A Critique of the Uniform Arbitration Act (2000) (Part Two) - WAMR 2001 Vol. 12, No. 4
Originially from: World Arbitration and Mediation Review (WAMR)
[Editor’s Note: This is the second and final part of a Critique of the Uniform Arbitration Act written by the Editor. Part One was published in WAMR, Volume 11, Number 12, at pages 326-334. The Editor apologizes for the delay in completing the piece, but it took a great deal of tie to assemble and write. Part Two is followed by a reader’s response to Part One. WAMR encourages reader in-put and contrbtibutions.]

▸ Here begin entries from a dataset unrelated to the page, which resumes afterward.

Definition isApplyTimeoutBreakerOpen (now : Time) (a : Agent) : bool :=
  if (breakerCooldown c <=? 0) || (breakerThreshold c <=? 0) || (applyTimeoutBreakerUntilNs a <=? 0) then false
  else UnixNano now <? applyTimeoutBreakerUntilNs a.
Definition recordApplyTimeoutOutcome (timeout : bool) (now : Time) (a : Agent) : Agent :=
  if negb timeout then with_breaker 0 (applyTimeoutBreakerUntilNs a) a
  else if (breakerCooldown c <=? 0) || (breakerThreshold c <=? 0) then a
  else
    let streak := applyTimeoutStreak a + 1 in
    if streak <? breakerThreshold c then with_breaker streak (applyTimeoutBreakerUntilNs a) a
    else with_breaker 0 (UnixNano (Add now (breakerCooldown c))) a.

Definition applyWithTerminalHandling (has_message : bool) (spec : PolicySpec) (requiresAck : bool) (evt : Event) (a : Agent)
  : option handler_error * Agent :=
  if isApplyTimeoutBreakerOpen (clock w 20) a then
    (Some BreakerOpen,
     emitAck evt requiresAck ResultTimeout (str "apply_timeout_breaker_open")
       (str "apply timeout breaker open; skipping apply attempt during cooldown") (clock w 21) a)
  else
    let '(err, attempts, exhausted, a) := applyWithRetries spec a in
    match err with
    | None => (None, recordApplyTimeoutOutcome false (clock w 22) a)
    | Some e =>
        let class := applyErrorClass e in
        let a := recordApplyTimeoutOutcome (bool_decide (class = ErrorClassTimeout)) (clock w 22) a in
        let '(rejected, a) := if terminalRejectPolicy class exhausted then publishCommandReject has_message a else (None, a) in
        match rejected with
        | Some err => (Some err, a)
        | None =>
            let '(result, code, reason) :=
              if exhausted then (ResultRetryExhausted, str "apply_retry_exhausted",
                str "apply retries exhausted after " ++ Itoa (Z.of_nat attempts) ++ str " attempts: " ++ ae_text e)
              else (ResultFailed, applyErrorCode e, ae_text e) in
            (Some (ApplyFailed e), emitAck evt requiresAck result code reason (clock w 23) a)
        end
    end.

(** *** Lanes and compaction *)

Definition lane_enforced (l : lane) : bool := match l with LaneCritical => criticalEnforced c | LaneMaintenance => maintenanceEnforced c end.
(** Before the promotion window has passed nothing is enforced. *)
Definition dry_run (l : lane) (now : Time) : bool :=
  negb (lane_enforced l) ||
  (promotionGateEnabled c && (0 <? promotionMinWindow c) && (Sub now (startedAt c) <? promotionMinWindow c)).
Definition lane_name (l : lane) : bytes := match l with LaneCritical => str "critical" | LaneMaintenance => str "maintenance" end.
Definition enterLane (l : lane) : option bytes :=
  (fun text => str "lane " ++ lane_name l ++ str " wait canceled: " ++ text) <$> lane_wait w l.

Definition shouldCompactEvent (evt : Event) (eventTS : option Time) (a : Agent) : bool * Agent :=
  match compactionWindow c with
  | None => (false, a)
  | Some window =>
      let '(superseded, m) := Observe window evt (default (clock w 30) eventTS) (clock w 31) (compactor a) in
      (superseded, with_compactor (fun _ => m) a)
  end.

(** *** Approvals *)

Definition stored (r : option bytes * Store) (a : Agent) : option bytes * Agent := (r.1, with_store (fun _ => r.2) a).
Definition savePendingApproval (key : bytes) (evt : Event) (a : Agent) : Agent :=
  let a := match (p ← Proto evt; proto_Marshal p) with
           | Some payload => (stored (SavePendingApproval (file w 0) key payload (store a)) a).2
           | None => a
           end in
  with_approvals <[key := evt]> a.
Definition clearPendingApproval (key : bytes) (a : Agent) : Agent :=
  (stored (RemovePendingApproval (file w 1) key (store a)) (with_approvals (delete key) a)).2.

(** *** [HandleMessage] *)

(** What the handling of one event carries along. *)
Record handling := MkHandling {
  h_evt : Event; h_requiresAck : bool; h_replayKey : bytes; h_ts : option Time; h_scopeKey : bytes; h_pendingKey : bytes; h_approved : bool }.

Definition ack (h : handling) (result : ack_result) (code reason : string) (at_ : Time) : Agent -> Agent :=
  emitAck (h_evt h) (h_requiresAck h) result (str code) (str reason) at_.
(** The event counts as done: its time, its fingerprint and its replay key are noted. *)
Definition settle (h : handling) (a : Agent) : Agent :=
  let a := match h_ts h with Some ts => with_store (AdvanceScopeWatermark (h_scopeKey h) ts) a | None => a end in
  commitReplayKey (h_replayKey h) (clock w 40) (commitDuplicateFingerprint (h_evt h) a).
Definition clear_if_approved (h : handling) (a : Agent) : Agent := if h_approved h then clearPendingApproval (h_pendingKey h) a else a.

Definition compacted (h : handling) (a : Agent) : Agent :=
  clear_if_approved h (ack h ResultNoop "lifecycle_compacted_superseded" "superseded lifecycle intent compacted" (clock w 41) (settle h a)).

(** The reservations of a message are committed once, or released when it ends. *)
Definition finalize (reserved : list bytes) (commit : bool) : Agent -> Agent := did ((if commit then ECommit else ERelease) <$> reserved).

(** The gates before a lane is entered: compaction, the dry run and the wait for a slot;
    [early]: the reservations are released before a failed wait is acknowledged. [None] is
    an event that goes on. *)
Definition lane_gates (h : handling) (l : lane) (reserved : list bytes) (early : bool) (a : Agent) : option (option handler_error) * Agent :=
  let '(superseded, a) := shouldCompactEvent (h_evt h) (h_ts h) a in
  let name := lane_name l in
  if superseded then (Some None, finalize reserved false (compacted h a))
  else if dry_run l (clock w 42) then
    (Some None, finalize reserved false
       (emitAck (h_evt h) (h_requiresAck h) ResultNoop (str "lifecycle_class_" ++ name ++ str "_dry_run")
          (name ++ str " lifecycle class in dry_run mode") (clock w 43) a))
  else match enterLane l with
  | Some text =>
      let acked := emitAck (h_evt h) (h_requiresAck h) ResultFailed (name ++ str "_lane_wait_failed") text (clock w 44) in
      let release := finalize reserved false in
      (Some (Some (LaneError text)), if early then acked (release a) else release (acked a))
  | None => (None, a)
  end.

Definition handle_remove (h : handling) (a : Agent) : option handler_error * Agent :=
  let evt := h_evt h in
  let id := sp_ID (Spec evt) in
  match lane_gates h LaneCritical [] false a with
  | (Some r, a) => (r, a)
  | (None, a) =>
      let reason := match Get id (store a) with Some r => if PendingConsensus r then "provisional_revoked"%string else ""%string | None => ""%string end in
      match backend_Remove w with
      | Some text =>
          (Some (RemoveError text), emitAck evt (h_requiresAck h) ResultFailed (str "remove_error") text (clock w 45) (call_Remove id false a))
      | None =>
          let a := ack h ResultApplied "" reason (clock w 46) (call_Remove id true a) in
          let a := (stored (Remove (file w 2) id (store a)) a).2 in
          (None, clear_if_approved h (settle h a))
      end
  end.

Section 15 of the new uniform deals with the “[a]rbitration [p]rocess.” This heading is not altogether accurate because the section, in the main, addresses the arbitrator’s authority to conduct the arbitral proceeding. The phrase “arbitration process” seems to connote something larger than the proceedings themselves. A more transparent title, therefore, could have been used which mirrored the actual content of the provision. Section 15 reads:
(a) The arbitrator may conduct the arbitration in such manner as the arbitrator considers appropriate so as to aid in the fair and expeditious disposition of the proceeding. The authority conferred upon the arbitrator includes the power to hold conferences with the parties to the arbitration proceeding before the hearing and to determine the admissibility, relevance, materiality and weight of any evidence.
(b) The arbitrator may decide a request for summary disposition of a claim or particular issue by agreement of all interested parties or upon request of one party to the arbitration proceeding if that party gives notice to all other parties to the arbitration proceeding and the other parties have a reasonable opportunity to respond.